Most people are gonna have at least a little sensitivity while their skin gets used to it, and some extra dryness and some purging. It’s just how it works. But you can keep it at a minimum if you take your time, I promise. I say this especially for anyone whose dermatologist handed them a tube of tretinoin with instructions to just power through the side effects for a few months: it doesn’t have to be like that. (Fuckin dermatologists, man.)

Results

So when do you see results? It can be anywhere from a week to 3 months, tbh. TAKE A PICTURE before you get started if you’re going to be working on any particular area of your skin, because the change can be gradual and easy to miss. You might need to compare before/after to notice any difference.

Allegedly - and I say allegedly because just about all the clinical testing is done with tretinoin, which is prescription and which is maybe not what you’re gonna be using (I don’t) - the lower strength will give you the same results as the higher strength but it will just take longer. So if you’re in a hurry, go for the higher strength. But I gotta say, I got good results right away with a low strength, which I could use nightly. I don’t think my results are way better with a higher strength, but I only have to use it twice a week.

Product Recommendations

My first recommendation is that if you have/can afford a dermatologist, just get a prescription for tretinoin. It’s the most studied type of retinoid and comes in a deeply inelegant formula, but it gets the job done and is cheap as balls. Even the lowest strength is powerful stuff. Just follow my cautionary advice, and ignore the doctor if they basically just tell you to whack it on and gut it out.

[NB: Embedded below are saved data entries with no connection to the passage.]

(* ===== verification/YcsbAcp.v ===== *)
(** * YcsbAcp: the core workload against an ACP cluster

    The binding of src/go-ycsb-vendor/db/acp/db.go (its operations are in
    [Clients]) as a database of the framework, the promise it keeps over the
    cluster of [Cluster], and what a benchmark run over both then guarantees. *)

From S2P Require Import Prelude GoLib Float64 Metrics Hlc Storage Staleness Ring WriteLog.
From S2P Require Import Reconcile GoParse Config Quorum Api Coordinator Server Cluster Clients.
From S2P Require Import YcsbUtil Json Generators AckCounter Ycsb Workload YcsbClient.

Open Scope Z_scope.

(** ** The binding as a database *)

Section Binding.
Context {E : Type} `{!Service E}.

(** The connections, the cluster and the clock. *)
Abbreviation A := (acpDB * E * World)%type.

Definition acp_call {B} (m : acpDB → GoM E (option (B * acpDB))) : PM A B := λ s,
  match m s.1.1 s.1.2 s.2 with
  | (Some (b, db), e, w) => (Ok b, (db, e, w))
  | (None, e, w) => (Panic "index out of range", (s.1.1, e, w))
  end.

Definition acp_db : YcsbDB A :=
  mkYcsbDB A
    (λ table key fields, acp_call (λ db, acp_Read db table key fields))
    (λ table startKey count fields, pret acp_Scan)
    (λ table key values, acp_call (λ db, acp_Update db table key values))
    (λ table key values, acp_call (λ db, acp_Insert db table key values))
    (λ table key, pret acp_Delete)
    None.
End Binding.

(** ** The promise over a cluster *)

Section Holds.
Context {Q : Type} `{!QuorumProvider Q}.
Context (sched : schedule (string * ServiceClient)) (sched_fair : fair_schedule sched).
(** The addresses of the nodes. *)
Context (U : gset string).

#[local] Instance cluster_svc : Service (Cluster Q) := cluster_service sched.
#[local] Instance acp_over_cluster : YcsbDB (acpDB * Cluster Q * World) := acp_db.

(** Every version of every row of the table, on every node, has values of [P];
    the binding talks to nodes of the cluster. *)
Definition acp_holds (table : string) (P : value_pred) (s : acpDB * Cluster Q * World) : Prop :=
  (∀ key field v, P key field v → is_ascii field = true) ∧
  cluster_wf U s.1.2 ∧ Forall (λ a, a ∈ U) (db_clients s.1.1) ∧
  ∀ t key vv values, lookup_at s.1.2 t (getRowKey table key) = Some vv →
    Unmarshal (vv_Value vv) = inl values → row_ok P key values.

Lemma row_key_inj table k1 k2 : getRowKey table k1 = getRowKey table k2 → k1 = k2.
Proof.
  unfold getRowKey. intros H. apply (inj (String.append table)) in H. by injection H.
Qed.

Lemma row_ok_filter P key fields values : row_ok P key values → row_ok P key (filter_fields fields values).
Proof.
  intros Hv. unfold filter_fields. destruct fields as [|f0 fields]; [done|].
  assert (∀ fs acc, row_ok P key acc → row_ok P key (fold_left (λ filtered field,
    match values !! field with Some val => <[field := val]> filtered | None => filtered end) fs acc)) as H.
  { induction fs as [|f fs IH]; intros acc Hacc; [done|]. simpl. apply IH.
    destruct (values !! f) as [v|] eqn:Ev; [|done]. apply row_ok_insert; [by apply Hv|done]. }
  apply H, row_ok_empty.
Qed.

Lemma acp_insert_keeps table P key values : row_ok P key values →
  keeps (acp_holds table P) (acp_call (λ db, acp_Insert db table key values)) (λ _, True).
Proof.
  intros Hv [[db c] w] (Hasc & Hwf & Hcl & Hall). unfold acp_call. cbn [fst snd]. unfold acp_Insert.
  destruct (getClient db) as [[a db']|] eqn:Ha; [|done]. destruct (get_client_next _ _ _ Ha) as [HaU Hdb'].
  cbn [fst snd] in Hwf, Hcl, Hall. rewrite Forall_forall in Hcl.
  assert (Forall (λ x, x ∈ U) (db_clients db')) as Hcl' by (rewrite Hdb'; by apply Forall_forall).
  destruct (Marshal values) as [data|err] eqn:Em; [|done].
  set (req := mkPutRequest (getRowKey table key) data).
  destruct (cluster_put U c a sched req w Hwf (Hcl a HaU) sched_fair)
    as (s & resp & c' & w' & acked & Hs & Heq & Hwf' & _ & _ & _ & _ & Hoth & Hng).
  unfold bind, cluster_svc. rewrite (service_put sched a req c w resp c' w' Heq). unfold ret.
  split; [|done]. split; [done|]. split; [done|]. split; [done|].
  change (preq_Key req) with (getRowKey table key) in Hoth, Hng.
  intros t key' vv values' Hl Hu. cbn [fst snd] in Hl. destruct (decide (key' = key)) as [->|Hne].
  - destruct (Hng t) as [Hsame|(vv' & Hl' & _ & Hval)]; [by apply (Hall t key vv); [by rewrite <- Hsame|]|].
    rewrite Hl in Hl'.
    injection Hl' as <-. rewrite Hval in Hu. simpl in Hu.
    destruct (json_roundtrip values) as (data' & Hm & Hr & _).
    { intros f v Hf. apply (Hasc key f v), Hv, Hf. }
    rewrite Em in Hm. injection Hm as <-. rewrite Hr in Hu. by injection Hu as <-.
  - apply (Hall t key' vv); [|done]. rewrite <- Hoth; [done|].
    intros Heq'. apply Hne. by apply (row_key_inj table).
Qed.

Lemma acp_read_keeps table P key fields :
  keeps (acp_holds table P) (acp_call (λ db, acp_Read db table key fields))
    (λ r, known_fields P fields → ∀ v, r = inl v → row_ok P key v).
Proof.
  intros [[db c] w] (Hasc & Hwf & Hcl & Hall). unfold acp_call. cbn [fst snd]. unfold acp_Read.
  destruct (getClient db) as [[a db']|] eqn:Ha; [|done]. destruct (get_client_next _ _ _ Ha) as [HaU Hdb'].
  cbn [fst snd] in Hwf, Hcl, Hall. rewrite Forall_forall in Hcl.
  assert (Forall (λ x, x ∈ U) (db_clients db')) as Hcl' by (rewrite Hdb'; by apply Forall_forall).
  destruct (cluster_get U c a sched (mkGetRequest (getRowKey table key)) w Hwf (Hcl a HaU) sched_fair)
    as (s & resp & c' & w' & Hs & Hnode & Heq & Hwf' & Hsame & Hout).
  unfold bind, cluster_svc. rewrite (service_get sched a _ c w resp c' w' Heq). unfold ret.
  split.
  { split; [done|]. split; [done|]. split; [done|]. intros t key' vv values Hl. rewrite Hsame in Hl. by eapply Hall. }
  intros _ v Hr. destruct (decide (gresp_Error resp = "")) as [He|]; [|done].
  destruct (gresp_Found resp) eqn:Ef; simpl in Hr; [|injection Hr as <-; apply row_ok_empty].
  destruct (Unmarshal (gresp_Value resp)) as [values|?] eqn:Eu; [|done]. injection Hr as <-. apply row_ok_filter.
  destruct Hout as [| |err h value Herr|h value ver ts Hrq]; [done|done|done|]. simpl in Eu.
  destruct Hrq as [X _ _ _ _ [(vv & Hl & _ & Hval)|(a' & Ha' & vv & Hl & _ & Hval)]]; rewrite <- Hval in Eu.
  - apply (Hall (target_of a) key vv); [|done]. unfold lookup_at. by rewrite Hs.
  - apply (Hall (target_of a') key vv); [|done]. change net_lookup with (lookup_at (Q := Q)) in Hl.
    rewrite lookup_others in Hl; [done|]. intros Hab. apply (inj target_of) in Hab as ->.
    destruct Hnode as [_ Hd]. rewrite Hd in Ha'. apply elem_of_difference in Ha' as [_ Ha']. by apply Ha', elem_of_singleton.
Qed.

#[local, refine] Instance acp_values : ValueDB (acpDB * Cluster Q * World) :=
  mkValueDB _ acp_over_cluster acp_holds _ _ _ _ _ _.
Proof.
  - intros. apply acp_read_keeps.
  - intros. by apply keeps_ret.
  - intros. by apply acp_insert_keeps.
  - intros. by apply acp_insert_keeps.
  - intros. by apply keeps_ret.
  - done.
Defined.
End Holds.

(** ** Properties *)


Abbreviation demo_acp := (DbWrapper (YcsbDB0 := acp_db (Service0 := demo_service))).

Definition demo_bench : acpDB * Cluster AdaptiveQuorum * World * YWorld :=
  (mkDB ["a"; "b"; "c"] 0, demo_mesh 2 2, ticking Second, mkYW (λ k, tm (Z.of_nat k)) 0 false (MHistograms ∅)).

Definition acp_client (d : acpDB * Cluster AdaptiveQuorum * World * YWorld) :
    client (list Z) (acpDB * Cluster AdaptiveQuorum * World * YWorld) :=
  match Run load_props (core_of load_props) d (λ _, []) with
  | Ok s => s
  | _ => mkClientState (core_of load_props) d ∅
  end.

Lemma acp_client_run d : Run load_props (core_of load_props) d (λ _, []) = Ok (acp_client d).
Proof. vm_compute. reflexivity. Qed.

Definition acp_rounds (ids : list nat) (s : client (list Z) (acpDB * Cluster AdaptiveQuorum * World * YWorld)) :=
  default s (run_rounds (YcsbDB0 := demo_acp) no_cancel ids s).

Lemma acp_rounds_rtc ids s : is_Some (run_rounds (YcsbDB0 := demo_acp) no_cancel ids s) →
  rtc (client_step (YcsbDB0 := demo_acp) (λ x, x) pow_one (λ x, x) map_to_list no_cancel 0) s (acp_rounds ids s).
Proof.
  intros [s' Hs]. unfold acp_rounds. rewrite Hs. apply (run_rounds_rtc (YcsbDB0 := demo_acp) no_cancel ids), Hs.
Qed.

(** Three inserts by two threads: each is measured, and stored by two nodes or more. *)
Example acp_load_ex :
  let '(db, cl, w, yw) := cl_db (acp_rounds [1; 0; 0]%nat (acp_client demo_bench)) in
  (match yw_measurer yw with MHistograms h => length <$> (h !! "TOTAL") | _ => None end = Some 3%nat) ∧
  db_nextClient db = 0%nat ∧
  match acp_Read (Service0 := demo_service) db "usertable" "user6" ["field1"] cl w with
  | (Some (inl values, _), _, _) => values !! "field1" = Some (go_bytes "user6:field1")
  | _ => False
  end.
Proof. vm_compute. done. Qed.


(** An update replaces the row: over the binding the fields that were not updated
    are gone, where the reference database keeps them. *)
Theorem acp_update_drops_fields :
  let row := {["field0" := go_bytes "a"; "field1" := go_bytes "b"]} : row in
  let both {D} `{!YcsbDB D} : PM D (_ + error) :=
    db_Insert "usertable" "user1" row ~;
    db_Update "usertable" "user1" {["field0" := go_bytes "c"]} ~;
    db_Read "usertable" "user1" [] in
  (both (YcsbDB0 := demo_acp) demo_bench).1 = Ok (inl {["field0" := go_bytes "c"]}) ∧
  (both (YcsbDB0 := mem_db) ∅).1 = Ok (inl {["field0" := go_bytes "c"; "field1" := go_bytes "b"]}).
Proof. vm_compute. split; reflexivity. Qed.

But if you don’t have a dermatologist, you will want some product recommendations, and… Okay I don’t really have any? I mean, here’s the thing: when I researched this for myself, it got real confusing real quick, with different types of retinoids and then different strengths and then all the different brands and products. And I absolutely HATE sorting through that kinda thing when the non-prescription side of it is barely regulated. I mean, companies aren’t required disclose the strength of the retinoid in their product - and even if they did, they don’t do it in a uniform way, and even if they did, there’s still all these different forms and 1% of retinyl palmitate is not equal to 1% granactive retinoid. And so on.

I’m telling you, it gave me a migraine. So I just decided fuck it, I’ll just get some from a company I trust which (ironically, considering the opening of this post) was Paula’s Choice. It was pricier than I wanted to go, but they had samples and I trusted it to not be shitty. Also, they actually tell you what the levels of retinol are in their products and that just made it easy for me.

However if you want to give it a shot without putting much cash on the table, my recommendation is to try the Inkey List Retinol Serum. Oh hey look, they have a retinol eye cream now too, hurrah. People always ask me about The Ordinary’s retinoid products and my only answer is that I rarely hear from anyone who’s not complaining about them, mostly because of the textures - but hey, they are cheap to experiment and find out for yourself.

Here is a very handy guide to the different types of retinoids out there, along with some product examples and handy guidelines to help:
Retinoid Cheat Sheet From Vanessa, a.k.a. Goals To Get Glowing

This is Vanessa’s graphic, all credit to her


As you can see, it’s a very bewildering array of choices, but the good thing to know is that even really low strengths work. So if you see some drugstore retinol product you’re curious about, go on and grab it and see what happens.


Okay that’s enough, that’s most of what I know or what I can remember right now. Holy cats how is it after 1am. Vodka.

Comments are again open to everyone just in case you gots questions. WEAR SUNSCREEN, so help me god.